Our three standing committees of the Board are integral to our corporate governance structure. Each standing committee is comprised solely of independent directors.

Environmental, Social and Governance Committee

This Committee is primarily responsible for reviewing and making recommendations on environmental, social and corporate governance matters. It is responsible for overseeing the assessment of environmental risks and opportunities and the development and execution of the company’s environmental strategies, overseeing the company’s social responsibility strategies and practices, and reviewing and assessing the size and composition of the Board,

Board and individual director effectiveness, and director compensation.
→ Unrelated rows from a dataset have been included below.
(** * Trace canonicalisation and LCS similarity: a shallow embedding

    The development follows the Python sources of the trace-analysis
    pipeline:

    - [fourth iteration/trace_analysis.py]  (module [FourthIteration]),
    - [second iteration/trace_analysis.py]  (module [SecondIteration]),
    - [first iteration/trace_instrumenter.py] (module [FirstIteration]).

    Conventions of the embedding.

    - A Python [str] is a Rocq [string]; a character is a code point
      below 256, and the character classes of [str.strip], [str.lower]
      and [str.splitlines] are the ones Python uses on that range.
    - A Python [int] that counts something is a [nat]; a [float] score is
      the exact rational it rounds ([Q]): [lcs / n] is the quotient
      itself, [1.0] is [1] and [0.0] is [0].
    - A failing list access ([IndexError]) or division
      ([ZeroDivisionError]) is [None] in the option monad, so that a
      result [Some v] says that the code returns [v] without raising.
    - [json.loads] is not part of the repository: it is a section
      variable returning [Some v] for a decoded value and [None] for
      [json.JSONDecodeError], the one exception the parser catches; it
      is taken to raise nothing else.
    - A dict is the list of its items, keys distinct, in insertion
      order; [str()] of a decoded value always returns.
    - [execution trace/analyze_traces.py] repeats the canonicaliser and
      the similarity engine of the second iteration word for word. *)

From Stdlib Require Import QArith Lqa Ascii String DecimalString DecimalPos.
From stdpp Require Import base option list strings numbers gmap.

Open Scope string_scope.
Open Scope list_scope.
Open Scope nat_scope.

(** ** Python built-ins used by the sources *)

Module Py.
The Committee is also responsible for Board succession planning, including the identification, recruitment and proposal of nominees for membership to the Board, as well as orientation for new directors and continuing education for all directors.

Audit Committee

This Committee’s principal duties include oversight responsibility for financial statements and related disclosures, reports to shareholders and other related communications, establishment of appropriate financial policies, the integrity of accounting systems and internal controls, legal compliance on ethics programs established by management, the approval of all audit and non-audit services provided by the independent auditors and consultation with the auditors independent of management and overseeing the work of the auditors and the Internal Audit department.

Human Resources and Health and Safety Committee

This Committee is primarily responsible for our human resources matters including the short and long-term incentive plans, pension and other benefit plans and reviewing and making recommendations on the compensation of executive officers and other senior management.